2022年11月8日(火) 15:30 〜 16:30 口演会場4 (102)

座長:木下 千鶴

[口演M-12-3] 緊急帝王切開術時のNCPR 実践における不安

- NICU 版クリニカルラダー各レベルの比較-

阿左美 まゆ美, 森田 愛有美阿, 末次 由貴子, 遠田 里美 (桐生厚生総合病院)

キーワード:NICU 版クリニカルラダー、NCPR、緊急帝王切開術、不安

【抄録】
【目的】近年、A 病院は緊急帝王切開術数が減少している。NICU 経験の浅い看護職は、新生児蘇生(以下、NCPR)実践に不安を感じている。
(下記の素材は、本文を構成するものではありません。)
Lemma compress_step_ok s : compress_inv s -> exists r, compress_step B off len s = Some r /\ match r with inl s' => compress_inv s' /\ 0 <= compress_measure s' < compress_measure s | inr r => compress_done r end.
Proof using off_ok len_ok end_ok.
  destruct s as [[it m] c]. intros Hi. pose proof Hi as [Hwf Hbl Hf Hc Hb Hit]. cbn [fst snd] in *. cbn [compress_step]. rewrite (u64_small (off + len)) by lia.
  destruct (m !! it) as [x|] eqn:Ex; [|eexists; split; [reflexivity|]; apply (compress_stop it); [done|]; intros j y next Hj Ej; apply lookup_lt_Some in Ej; apply lookup_ge_None in Ex; lia].
  pose proof (lookup_lt_Some _ _ _ Ex) as Hlt. pose proof Hwf as Hmid. rewrite <- (take_drop_middle m it x Ex) in Hmid. pose proof (wf_mid _ _ _ _ Hmid ltac:(lia)) as (H0 & Hok & Hax & Hbs & _). rewrite logical_end_ok by done.
  destruct (Z.leb_spec (off + len) (logical_offset x)).
  { eexists. split; [reflexivity|]. apply (compress_stop it); [done|]. intros j y next Hj Ej _. destruct (decide (j = it)) as [->|]; [rewrite Ex in Ej; by injection Ej as <-|].
    assert (y ∈ drop (S it) m) as Hy by (apply list_elem_of_lookup; exists (j - S it)%nat; rewrite lookup_drop; rewrite <- Ej; f_equal; lia). rewrite Forall_forall in Hbs. destruct (Hbs y Hy) as [? _]. destruct Hok. unfold lend in *. lia. }
  destruct (Z.leb_spec (lend x) off). { eexists. split; [reflexivity|]. apply compress_next; [done..|]. intros y next Ey _. rewrite Ex in Ey. injection Ey as <-. by left. }
  destruct (m !! S it) as [nx|] eqn:En; [|eexists; split; [reflexivity|]; apply (compress_stop it); [done|]; intros j y next Hj Ej Ejn; apply lookup_lt_Some in Ejn; apply lookup_ge_None in En; lia].
  pose proof (drop_S m nx (S it) En) as Ed. set (b := drop (S (S it)) m) in *. rewrite Ed in Hbs, Hmid. apply Forall_cons in Hbs as [[Hxn Hokn] _]. pose proof Hok as (Hl & Hle & Hbo & Hbe). pose proof Hokn as (Hln & Hlen & Hbon & Hben).
  rewrite (u32_small (blob_offset x + length x)) by lia. fold (mergeable x nx). destruct (mergeable x nx) eqn:Emg.
  2:{ eexists. split; [reflexivity|]. apply compress_next; [done..|]. intros y next Ey En'. rewrite Ex in Ey. rewrite En in En'. injection Ey as <-. injection En' as <-. by right. }
  assert (is_Some (B !! blob x)) as [bx Hbx] by (rewrite Forall_forall in Hbl; apply Hbl; apply list_elem_of_lookup; by exists it). rewrite Hbx. bind. pose proof Emg as Emg'. unfold mergeable in Emg'. zbool.
  rewrite phys_contiguous_always by (rewrite u32_small; lia). cbn [negb]. eexists. split; [reflexivity|]. set (a := take it m) in *. assert (m = a ++ x :: nx :: b) as Em by (rewrite <- Ed; symmetry; by apply take_drop_middle). assert (List.length a = it) as Ea by (unfold a; rewrite length_take; lia).
  assert (erase it (erase it m) = a ++ b) as -> by (rewrite Em, <- Ea, !erase_app; done). rewrite u32_small by (unfold lend in *; lia).
  assert (Forall (fun e => logical_offset e < logical_offset x) a) as Hax'. { apply wf_app in Hmid as [Hwa _]. apply wf_bounds in Hwa. rewrite Forall_forall in *. intros y Hy. specialize (Hax y Hy). destruct (Hwa y Hy) as [_ (? & _)]. unfold lend in *. lia. }
  apply wf_app in Hmid as (Hwa & Hx1 & _ & _ & _ & Hwb). assert (match b with [] => True | e :: _ => logical_offset x < logical_offset e end) as Hbh by (destruct b; [done|]; destruct Hwb as (? & _); unfold lend in *; lia). rewrite add_app by done. cbn [snd]. set (mm := a ++ _ :: b).
  assert (List.length m = S (List.length mm)) as Hlm by (rewrite Em; unfold mm; rewrite !length_app; cbn [List.length]; lia). split; [|unfold compress_measure; cbn [fst snd]; rewrite Hlm in Hlt |- *; nia]. constructor; cbn [fst snd].
  - unfold mm. apply wf_app. split; [done|]. cbn [wf]. unfold extent_ok, lend. cbn [logical_offset blob_offset length]. unfold lend in *. split_and!; try lia. eapply wf_weaken; [|exact Hwb]. lia.
  - rewrite Em in Hbl. unfold mm. rewrite Forall_app, Forall_cons in Hbl |- *. cbn [blob]. destruct Hbl as (Hb1 & Hb2 & Hb3). apply Forall_cons in Hb3 as [_ Hb3]. done.
  - intros z. rewrite <- Hf, Em. unfold mm. by apply find_merge.
  - lia.
  - intros j y next Hj. lia.
  - lia.
Qed.
End Compress.

(** C17: compressing moves no byte and leaves nothing adjacent unmerged.  For a
    well-formed map whose extents are of known blobs, and a range that ends below
    2^64, it ends and returns the number of extents the map has lost; the map stays
    well-formed; every byte of the object is mapped as before; and of the extents
    that meet the range none continues in the one after it in the object, in the
    same blob and on the disk. *)
Theorem compress_extent_map_exact B off len m : wf 0 m -> Forall (fun e => is_Some (B !! blob e)) m -> 0 <= off -> 0 <= len -> off + len < 2 ^ 64 ->
  exists n m', compress_extent_map off len B m = Some (n, m') /\ wf 0 m' /\ (forall x, find m' x = find m x) /\ n + zlen m' = zlen m /\
    forall j x next, m' !! j = Some x -> m' !! S j = Some next -> off < lend x -> logical_offset x < off + len ->
      ~ (mergeable x next = true /\ disk_adjacent B x next).
Proof.
  intros Hwf Hbl Ho Hl Hw. destruct (whileM_spec (compress_step B off len) (compress_inv B off m) compress_measure (compress_done off len m) 128 (O, m, 0)) as ([n m'] & E & H1 & H2 & H3 & H4).
  - by apply compress_step_ok.
  - constructor; cbn [fst snd]; (done || lia).
  - pose proof (wf_length 0 m ltac:(lia) Hwf ltac:(lia)). unfold compress_measure. cbn [fst snd]. change (2 ^ Z.of_nat 128) with (2 ^ 64 * 2 ^ 64). nia.
  - exists n, m'. split_and!; try done. intros j x next Hj Hn Hlo Hhi [Hm _]. pose proof (H4 j x next Hj Hn Hlo Hhi). congruence.
Qed.

(** Two neighbouring extents of a blob that is one run of the disk. *)
Definition near_Blob : Blob.Blob := Blob.mk_Blob (- 1) (Blob.mk_blob [pextent 65536 8192] 8192 0 Blob.CSUM_NONE 0 [] 0) UseTracker.tracker_new.

Lemma compress_extent_map_exact_witness : exists n m', compress_extent_map 0 8192 {[3%nat := near_Blob]} [mk_Extent 0 0 4096 3%nat; mk_Extent 4096 4096 4096 3%nat] = Some (n, m') /\
  n = 1 /\ m' = [mk_Extent 0 0 8192 3%nat] /\ find m' 5000 = Some (3%nat, 5000).
Proof.
  set (m := [mk_Extent 0 0 4096 3%nat; mk_Extent 4096 4096 4096 3%nat]). assert (wf 0 m) as Hwf by (cbn; unfold extent_ok, lend; cbn; lia). assert (Forall (fun e => is_Some (({[3%nat := near_Blob]} : blobs) !! blob e)) m) as Hb by (repeat constructor; eexists; apply lookup_singleton_eq).
  destruct (compress_extent_map_exact {[3%nat := near_Blob]} 0 8192 m Hwf Hb ltac:(lia) ltac:(lia) ltac:(lia)) as (n & m' & E & _ & Hf & _). exists n, m'. split; [exact E|].
  assert (compress_extent_map 0 8192 {[3%nat := near_Blob]} m = Some (1, [mk_Extent 0 0 8192 3%nat])) as Ec by (vm_compute; reflexivity). rewrite Ec in E. injection E as <- <-. split_and!; [reflexivity..|]. rewrite (Hf 5000). reflexivity.
Defined.

(** ** has_any_lextents *)

Lemma has_any_lextents_iff off len m : wf 0 m -> 0 <= off -> 0 < len -> off + len < 2 ^ 64 ->
  has_any_lextents off len m = true <-> exists x, off <= x < off + len /\ find m x <> None.
Proof.
  intros Hwf Ho Hl Hw. assert (forall lo, 0 <= lo -> wf lo m -> has_any_lextents off len m = true <-> exists x, off <= x < off + len /\ find m x <> None) as H; [|by apply (H 0)]. clear Hwf. induction m as [|y m IH]; intros lo Hlo; cbn [has_any_lextents wf].
  - intros _. split; [done|]. by intros (x & _ & ?).
  - intros (H1 & H2 & H3). rewrite u64_small, logical_end_ok by (done || lia). pose proof H2 as (Hy & _). destruct (Z.leb_spec (off + len) (logical_offset y)); [|destruct (Z.leb_spec (lend y) off)].
    + split; [done|]. intros (x & Hx & Hn). destruct Hn. apply (find_none_below (logical_offset y) (y :: m)); [|lia]. cbn [wf]. split_and!; (done || lia).
    + rewrite (IH (lend y)) by (done || (unfold lend; lia)). cbn [find]. unfold find1. fold (lend y). split; intros (x & Hx & Hn); exists x; (split; [done|]); rewrite (proj2 (andb_false_iff _ _)) in * by (right; lia); done.
    + split; [intros _|done]. exists (Z.max off (logical_offset y)). split; [lia|]. apply (find_hit [] y m). unfold lend in *. lia.
Qed.
End LextentSpec.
緊急帝王切開術時のNCPR 実践における不安レベルとNICU 版クリニカルラダー各レベル(以下、ラダー)の関係について調査し、継続学習への今後の課題を明確化する。【方法】対象:B 県内在胎32 週未満の新生児受け入れ可能5 施設のNICU 看護職100 名。方法:「一般社団法人日本蘇生協議会NCPR スキルアップコース自己チェックシート」を基に作成した7 ブロック104 項目の調査票を使用。NICU 経験年数でラダーを分類。分析:ラダー1、2 をA 群、3 ~ 5 をB 群とし、単純集計及びMann-Whitney U 検定統計処理を実施。倫理的配慮:A 病院臨床倫理審査委員会の承認を得た。個人の特定、不利益等生じない事を書面説明し、同意を得た。【結果】A 群14 名、B 群27 名、有効回答41%。有意差項目の占める割合は1出生時の評価80%、2 初期処置の評価100%、3 人工呼吸78%、4 胸骨圧迫57%、5 薬剤投与38%、6CPAP/O238%、7 気管挿管80% であった。不安レベルの平均値は、両群高い方から5 薬剤投与、4 胸骨圧迫、7 気管挿管、3 人工呼吸、6CPAP/O2、1 出生時の評価、2 初期処置であった。未経験者は、1出生時の評価:A 群7%、B群2%、2 初期処置の評価:A 群11%、B 群5%、3 人工呼吸:A群32%、B 群17%、4 胸骨圧迫:A 群64%、B 群32%、5 薬剤投与:A 群52%、B 群36%、6CPAP/O2:A 群20%、B 群5%、7 気管挿管:A 群14%、B 群7% であった。【考察】医学的処置の難易度が低い処置は両群で不安レベルは軽度。しかし、未経験者も多い胸骨圧迫や薬剤投与は両群で不安レベルが強度。不安レベルは難易度が低いとラダー間の差を認め、高いとラダー間の差は認めない傾向がみられた。難易度の高い処置は、実践回数が不安レベルを左右する一因と考える。気管挿管は難易度が高い処置であるが、医師の介助のみで機会も多い。その為、ラダー間の差を認めたと考える。NCPR実践機会の多い看護職は、技術を身につけていく事が可能であるが、機会の少ない看護職は知識や技術を徐々に失っていく可能性がある。不安レベルが強度な項目を重点に個人及びチームで継続学習する事が今後の課題である。